From the foundation to the First World War

Today's Art Museum Moritzburg Halle (Saale) was founded as the Municipal Museum for Art and Applied Arts in 1885 in the old calibration and weighing office on the Great Berlin in the south of the historic old town of Halle . The small founding collection has already been expanded by the museum's first honorary curator, Franz Otto, including the purchase of the South Sea collection from Franz Emil Hellwig in 1899 and, above all, donations from various art collectors, such as Adolph Thiem .

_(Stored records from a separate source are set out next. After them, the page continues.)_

Lemma ref_mac_length (backend : unit) (key msg : bytes) :
  List.length (Ref.mac backend key msg) = 32%nat.
Proof. unfold Ref.mac. rewrite length_map, length_seq. reflexivity. Qed.

Lemma ref_mac_verify_own (backend : unit) (key msg : bytes) :
  Ref.mac_verify backend key msg (Ref.mac backend key msg) = true.
Proof.
  unfold Ref.mac_verify. generalize (Ref.mac backend key msg).
  induction b as [|x b IH]; [reflexivity|].
  cbn [Ref.bytes_eqb]. rewrite IH, (Byte.byte_dec_lb eq_refl). reflexivity.
Qed.

(** ** Sample runs of the statements above *)

Module SampleRuns.

Import Sample.

#[local] Existing Instance ref_collaborators.

Lemma init_splits_key_witness :
  urlsafe_b64decode key = Some raw_key /\
  List.length raw_key = 32%nat /\
  st_self (constructed now)
    = mkFernet (firstn 16 raw_key) (skipn 16 raw_key) tt /\
  urlsafe_b64decode short_key = Some (firstn 31 raw_key) /\
  __init__ short_key None (blank now) = (Raise ValueError, blank now).
Proof.
  assert (Hk : urlsafe_b64decode key = Some raw_key)
    by (vm_compute; reflexivity).
  assert (Hs : urlsafe_b64decode short_key = Some (firstn 31 raw_key))
    by (vm_compute; reflexivity).
  split; [exact Hk|]. split; [reflexivity|]. split; [|split; [exact Hs|]].
  - destruct (init_splits_key key raw_key None (blank now) Hk) as [Hyes _].
    destruct (Hyes eq_refl) as (_ & Hself & _). exact Hself.
  - destruct (init_splits_key short_key (firstn 31 raw_key) None (blank now) Hs)
      as [_ Hno].
    apply Hno. vm_compute. discriminate.
Defined.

In 1904 the second location of the museum was opened in the ruins of the former archiepiscopal residence , the Moritzburg , in the north-western part of the historic old town center. For this purpose, a historicizing replica of the Thalamt at Hallmarkt was built in the south wing of the building complex, which had been destroyed since the 17th century . The Renaissance building, the seat of Halle's salt count , was demolished in 1881, and the two historic rooms (festival room and court room), unique examples of Mannerist interior design in central Germany, were originally recovered and integrated into the upper floor of the new building in Moritzburg. In 1904 the Talamt in Moritzburg , built according to a design by Karl Rehorst , was opened as a museum. By 1913, the construction of the southwest bastion and the so-called battlements in the east wing to the city had been completed. The impressive domed hall in the south-west bastion as a barrel-vaulted exhibition hall was not completed until 1917. Until 1920, the rooms at the Great Berlin functioned as a picture gallery primarily for contemporary art and the rooms in the Talamt in the Moritzburg for the presentation of the old masters and the handicraft collection.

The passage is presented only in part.